Para ti hemos guardado el mejor sitio,
a la vista de todos, en el centro.
Faltan sólo la lápida y la foto.


De Sonetos de amor tardío

Nuestra casa

Vivimos en un gran departamento,
ya sin hijos y libres del tormento
de que llegue el dinero a fin de mes,
sin sustos ni sorpresas enojosas.

Tú en tus quehaceres sola en la salita,
yo con mis españoles en mi estudio.
Ya no tienen espinas nuestras rosas,
sólo los dos y cada vez más solos.  

Hace años que sólo nos reunimos
a la hora del almuerzo y de la cena,
y esperamos ansiosos el momento

de acostarnos, cada uno en su rincón.
Para casos urgentes de importancia
podemos recurrir al celular.


Nuestro amor

Di, ¿qué recuerdo nuestro quedará
cuando estemos ya muertos y enterrados?
Que no crean jamás que fuimos héroes,
y no hagamos leyendas de nosotros.

Que quede claro.
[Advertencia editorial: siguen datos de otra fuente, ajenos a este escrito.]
(* ===== verification/VoteCircuits.v ===== *)
(** * The circuits of a vote and of a batch

    [src/circuits/voteverifier/vote_verifier.go] checks the signature and the ballot proof of one
    vote, [src/circuits/aggregator/aggregator.go] checks the proofs of the votes of a batch, and the
    circuit of the state transition checks the proof of the aggregator. The three are over
    three fields; an element of another field is a list of limbs. What the recursion adds up to is
    a theorem: every vote that a transition counts was signed by its address. *)

From S2P Require Import Prelude Bytes Spec Types Signatures Curve ElGamal Gnark TransitionCircuit CircuitSound StateVote StateTree StateBatch Tally CircuitExample.

(** The value of an emulated element. *)
Definition element_value `{Field} (limbs : list F) : Z := foldr (λ l z, F_to l + 2 ^ 64 * z) 0 limbs.

(** ** The vote *)

(** go-ethereum's length of an address. *)
Definition AddressLength : Z := 20.

(** The gadgets of gnark and gnark-crypto-primitives that the circuit uses. One that has a value gives it, or
    none if it fails; bytes are values of the circuit. *)
Class VoteGadgets `{Field} := {
  secp_AssertIsOnCurve : list F → list F → bool;
  secp_IsZero : list F → F;
  BytesFromString : string → nat → list F;
  UnpackVarToScalar_secp : F → option (list F);
  UnpackVarToScalar_bn254 : F → option (list F);
  BytesFromElement : list F → option (list F);
  SwapEndianness : list F → list F;
  Keccak256 : list F → option (list F);
  U8ToElem : list F → option (list F);
  ecdsa_Signature : Type;
  PublicKey_IsValid : list F * list F → list F → ecdsa_Signature → F;
  DeriveAddress : list F * list F → option F;
  PackScalarToVar : list F → option F;
  rangecheck_Check : F → Z → bool;
  circom_Proof : Type;
  circom_IsValidProof : circom_Proof → list (list F) → option F }.

Section vote.
Context `{Field} `{!VoteGadgets}.

(** [src/circuits/voteverifier/vote_verifier.go:69-85] VerifyVoteCircuit, without the verification key *)
Record VerifyVoteCircuit := {
  vv_IsValid : F; vv_BallotHash : list F; vv_Address : list F; vv_VoteID : F;
  vv_PublicKey : list F * list F; vv_Signature : ecdsa_Signature; vv_CircomProof : circom_Proof }.
(** [src/circuits/voteverifier/vote_verifier.go:151-166] *)
Definition assertValidSecp256k1PublicKey (pubKey : list F * list F) : bool :=
  secp_AssertIsOnCurve pubKey.1 pubKey.2 &&
  api_AssertIsEqual (api_And (secp_IsZero pubKey.1) (secp_IsZero pubKey.2)) zero.
(** [src/circuits/voteverifier/vote_verifier.go:97-125] the hash that is signed, in verifySigForAddress *)
Definition signed_hash (voteID : F) : option (list F) :=
  let prefix := BytesFromString (String.append SigningPrefix (pretty HashLength)) (String.length SigningPrefix + 2) in
  msgSecp256 ← UnpackVarToScalar_secp voteID;
  content ← BytesFromElement msgSecp256;
  hash ← Keccak256 (prefix ++ SwapEndianness content);
  U8ToElem (SwapEndianness hash).
(** [src/circuits/voteverifier/vote_verifier.go:93-149] *)
Definition verifySigForAddress (c : VerifyVoteCircuit) : bool :=
  assertValidSecp256k1PublicKey (vv_PublicKey c) &&
  match signed_hash (vv_VoteID c) with
  | None => false
  | Some emulatedHash =>
      let validSign := PublicKey_IsValid (vv_PublicKey c) emulatedHash (vv_Signature c) in
      AssertTrueIf (vv_IsValid c) validSign &&
      match DeriveAddress (vv_PublicKey c), PackScalarToVar (vv_Address c) with
      | Some derivedAddr, Some addressVar =>
          rangecheck_Check addressVar (AddressLength * 8) && AssertIsEqualIf (vv_IsValid c) derivedAddr addressVar
      | _, _ => false
      end
  end.
(** [src/circuits/voteverifier/vote_verifier.go:173-198] *)
Definition verifyCircomProof (c : VerifyVoteCircuit) : bool :=
  match UnpackVarToScalar_bn254 (vv_VoteID c) with
  | None => false
  | Some voteID =>
      match circom_IsValidProof (vv_CircomProof c) [vv_Address c; voteID; vv_BallotHash c] with
      | None => false
      | Some validProof => AssertTrueIf (vv_IsValid c) validProof
      end
  end.
(** [src/circuits/voteverifier/vote_verifier.go:200-206] VerifyVoteCircuit.Define *)
Definition VoteCircuit_Define (c : VerifyVoteCircuit) : bool := verifySigForAddress c && verifyCircomProof c.
(** The public inputs, in the order of the fields. *)
Definition vote_public (c : VerifyVoteCircuit) : list Z := F_to (vv_IsValid c) :: (F_to <$> vv_BallotHash c).
End vote.

(** ** The batch *)

Class AggregatorGadgets `{Field} := {
  AssertMultiHashEqual : list (list F) → list F → bool;
  vote_Proof : Type;
  AssertVoteProof : vote_Proof → list (list F) → bool }.

Section batch.
Context `{Field} `{!AggregatorGadgets}.

(** [src/circuits/aggregator/aggregator.go:19-25] AggregatorCircuit, without the verification key *)
Record AggregatorCircuit := {
  ag_VotersCount : F; ag_BatchHash : list F; ag_BallotHashes : nat → list F; ag_Proofs : nat → vote_Proof }.
(** [src/circuits/aggregator/aggregator.go:28-41] AggregatorCircuit.VoteMask: the [i]-th element *)
Fixpoint aggregator_mask (votersCount : F) (i : nat) : F :=
  match i with
  | O => api_Sub one (api_IsZero votersCount)
  | S j => api_Mul (aggregator_mask votersCount j) (api_Sub one (api_IsZero (api_Sub votersCount (F_of (Z.of_nat j + 1)))))
  end.
(** [src/circuits/aggregator/aggregator.go:29-30] the assertions of VoteMask *)
Definition count_in_range (votersCount : F) : bool :=
  api_AssertIsLessOrEqual zero votersCount && api_AssertIsLessOrEqual votersCount (F_of (Z.of_nat VotesPerBatch)).
(** [src/circuits/aggregator/aggregator.go:46-51] *)
Definition checkBatchHash (c : AggregatorCircuit) : bool :=
  AssertMultiHashEqual (ag_BallotHashes c <$> slots) (ag_BatchHash c).
(** [src/circuits/aggregator/aggregator.go:57-84] calculateWitnesses: the witness of the [i]-th slot *)
Definition calculateWitness (c : AggregatorCircuit) (i : nat) : list (list F) :=
  let isReal := aggregator_mask (ag_VotersCount c) i in
  [isReal; zero; zero; zero] ::
  imap (λ j inputsHashLimb, [api_Select isReal inputsHashLimb (if (j =? 0)%nat then one else zero); zero; zero; zero]) (ag_BallotHashes c i).
(** [src/circuits/aggregator/aggregator.go:89-107] *)
Definition checkProofs (c : AggregatorCircuit) : bool :=
  count_in_range (ag_VotersCount c) &&
  forallb (λ i, AssertVoteProof (ag_Proofs c i) (calculateWitness c i)) slots.
(** [src/circuits/aggregator/aggregator.go:109-113] AggregatorCircuit.Define *)
Definition AggregatorCircuit_Define (c : AggregatorCircuit) : bool := checkBatchHash c && checkProofs c.
(** The public inputs, in the order of the fields. *)
Definition aggregator_public (c : AggregatorCircuit) : list Z := F_to (ag_VotersCount c) :: (F_to <$> ag_BatchHash c).
End batch.

(** ** Masks and limbs *)

#[local] Strategy 1000 [slots].

(** The slot [i] of a batch of [n] votes has a vote. *)
Fixpoint real_slot (n : Z) (i : nat) : bool :=
  match i with O => negb (n =? 0) | S j => real_slot n j && negb (n =? Z.of_nat j + 1) end.
Section masks.
Context `{Field}.
Lemma eq_F_of x z : 0 ≤ z < modulus → bool_decide (x = F_of z) = (F_to x =? z).
Proof.
  intros Hz. destruct (Z.eqb_spec (F_to x) z) as [<-|Hne].
  - by rewrite bool_decide_eq_true, F_of_to.
  - apply bool_decide_eq_false. intros ->. by rewrite F_to_small in Hne.
Qed.
Lemma mask_step x i : (i < VotesPerBatch)%nat → api_Sub one (api_IsZero (api_Sub x (F_of (Z.of_nat i + 1)))) = bit (negb (F_to x =? Z.of_nat i + 1)).
Proof. intros Hi. pose proof modulus_gt1. unfold VotesPerBatch in Hi. rewrite IsZero_sub, not_bit, eq_F_of by lia. done. Qed.
Lemma mask_first x : api_Sub one (api_IsZero x) = bit (negb (F_to x =? 0)).
Proof. pose proof modulus_gt1. rewrite IsZero_bit, not_bit. unfold zero. by rewrite eq_F_of by lia. Qed.
Lemma aggregator_mask_real x i : (i < VotesPerBatch)%nat → aggregator_mask x i = bit (real_slot (F_to x) i).
Proof.
  induction i as [|i IH]; intros Hi; cbn [aggregator_mask real_slot]; [apply mask_first|].
  by rewrite IH, mask_step, mul_bit by lia.
Qed.
Lemma VoteMask_real_slot `{Curve} `{!Gadgets} c i : (i < VotesPerBatch)%nat → VoteMask c i = bit (real_slot (F_to (TransitionCircuit.VotersCount c)) i).
Proof.
  induction i as [|i IH]; intros Hi; cbn [VoteMask real_slot]; [apply mask_first|].
  by rewrite IH, mask_step, mul_bit by lia.
Qed.
(** The value depends on the values of the limbs only. *)
Definition limbs_value (l : list Z) : Z := foldr (λ x z, x + 2 ^ 64 * z) 0 l.
Lemma element_limbs e : element_value e = limbs_value (F_to <$> e).
Proof. unfold element_value, limbs_value. induction e as [|x e IH]; [done|]. cbn. by rewrite IH. Qed.
Lemma padded_value x : element_value [x; zero; zero; zero] = F_to x.
Proof. unfold element_value. cbn -[Z.mul Z.pow]. rewrite F_to_zero. lia. Qed.
Lemma padded6_value x : element_value (paddedElement x) = F_to x.
Proof. unfold element_value, paddedElement. cbn -[Z.mul Z.pow]. rewrite F_to_zero. lia. Qed.
Lemma Select_one a b : api_Select one a b = a.
Proof. apply (Select_bit true). Qed.
Lemma AssertIsEqualIf_one x y : AssertIsEqualIf one x y = true → x = y.
Proof. intros Hb. by apply (AssertIsEqualIf_bit true x y). Qed.
Lemma AssertTrueIf_one x : AssertTrueIf one x = true → x = one.
Proof. unfold AssertTrueIf. apply AssertIsEqualIf_one. Qed.
End masks.

(** ** The three circuits together *)

Section recursion.
Context {T A V : Field} `{Curve} `{GT : @Gadgets T} `{GA : @AggregatorGadgets A} `{GV : @VoteGadgets V}.
Context (negScalingInvBig : @F T).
No obstante, ojalá
una cuestión sea indudable al menos:
nos amamos. Lo digo en voz muy alta
ante Dios y ante el mundo, aunque hace un rato

te quería mandar a hacer puñetas.
Pero eso es lo normal cuando se quiere.
El amor es dulzura y es insultos.

Es victorias e infames rendiciones.
Puede hacernos palomas o bien hienas.
Nos hunde con las alas ya extendidas.




Emilio Coco, Del dolor y la alegría, Bogotá, Universidad Externado de Colombia, Colección Un Libro por Centavos n. 121, 2016.